Marine Le Pen, élue par acclamation car seule candidate jeudi à la tête d'un groupe RN fort de 89 députés, avait promis mercredi que ceux-ci "examiner(aient) les textes à la lumière de l'intérêt des Français et de la France".
Mais dans les rangs macronistes, on ne désespère pas de pouvoir parvenir à un élargissement de la majorité.
"Nous cherchons à trouver le chemin avec cette nouvelle Assemblée" nationale, a expliqué jeudi Elisabeth Borne en marge d'un déplacement en Île-de-France, en disant attendre "une explicitation de ce que (les forces politiques d'opposition) sont prêtes à faire".
Elle doit s'entretenir à partir de jeudi avec les présidents des groupes parlementaires fraîchement élus au Palais Bourbon: Aurore Bergé pour LREM, Jean-Paul Mattéi pour le MoDem, Laurent Marcangeli pour Horizons, Marine Le Pen pour le RN, Oliver Marleix pour LR, Mathilde Panot pour LFI, Boris Vallaud pour le PS, Julien Bayou et Cyrielle Chatelain pour EELV, André Chassaigne pour le PCF.
La Première ministre, fragilisée dans les sondages et confrontée à des appels à la démission dans l'opposition, doit par ailleurs s'exprimer jeudi à 20H50 sur LCI.
- "Nouveaux accidents" électoraux -
Proche d'Edouard Philippe et membre fondateur d'Horizons, Gilles Boyer a confirmé que le parti allié à la majorité continuait d'essayer de constituer une "coalition" avec certains LR, PS ou EELV, c'est-à-dire "identifier les grandes réformes sur lesquelles nous pourrions trouver des points d'accord et ensuite bâtir un accord de gouvernement", prédisant "plusieurs jours, semaines voire quelques mois de discussions" pour y parvenir.
Mais "l'idée qu'il suffit de recréer une majorité qui n'a pas été donnée par les électeurs" pour "continuer le business as usual" (NDLR: les affaires comme d'habitude) n'est pas possible, a mis en garde François Bayrou (MoDem), autre allié macroniste, en pointant le risque "de nouveaux accidents" électoraux.

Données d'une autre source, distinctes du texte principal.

Lemma strand_play_run l s s' : strand_play l s = Some s' -> strand_run s s'.
Proof.
  revert s. induction l as [|a l IH]; intros s; cbn; [intros [= ->]; apply rtc_refl|].
  destruct (strand_do a s) as [s1|] eqn:E; [|done]. cbn. intros H. eapply rtc_l; [|by apply IH].
  destruct a as [t| |h]; cbn in E.
  - left. by apply (strand_step_thread t false).
  - left. by apply strand_step_run.
  - injection E as <-. right. apply (strand_submit _ h). by left.
Qed.

Lemma strand_sample_runs : strand_run strand_new strand_sample.
Proof.
  apply (strand_play_run [A_enqueue 1; A_enqueue 2; A_thread 0; A_thread 1; A_thread 0; A_thread 0; A_run; A_thread 2;
    A_enqueue 3; A_thread 3; A_thread 2; A_thread 2; A_thread 2; A_thread 2; A_run; A_thread 4]).
  by vm_compute.
Qed.

Lemma strand_serializes_witness :
  strand_run strand_new strand_sample /\ running_in_this_thread 4 strand_sample /\
  begun_ strand_sample `prefix_of` enqueued_ strand_sample.
Proof.
  split; [exact strand_sample_runs|]. split; [by eexists; split; [reflexivity|right]|].
  by apply (strand_serializes strand_sample strand_sample_runs).
Defined.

Le "dialogue" avec l'opposition est "enclenché" pour "plusieurs jours, peut-être même plusieurs semaines", a assuré la porte-parole du gouvernement, Olivia Grégoire, en précisant que le chef de l'Etat "reverra possiblement les présidents des forces politiques et échangera avec eux en étant à l'écoute".
Dans l'immédiat, une autre bataille se joue dans l'Hémicycle pour la présidence de la commission des Finances, qui doit revenir à un membre de l'opposition. Gauche et RN affûtent leurs armes: le LFI Eric Coquerel et le RN Jean-Philippe Tanguy sont "candidats", alors que la PS Valérie Rabault se dit "intéressée" par le poste.
Le vote aura lieu le 30 juin.
Les groupes de la coalition Nupes (LFI, PS, EELV, LFI), qui ont tenu jeudi leur première réunion en intergroupe et promis des propositions communes, notamment sur le pouvoir d'achat, ont assuré qu'ils présenteraient des "candidatures communes" aux autres postes clés de l'Assemblée.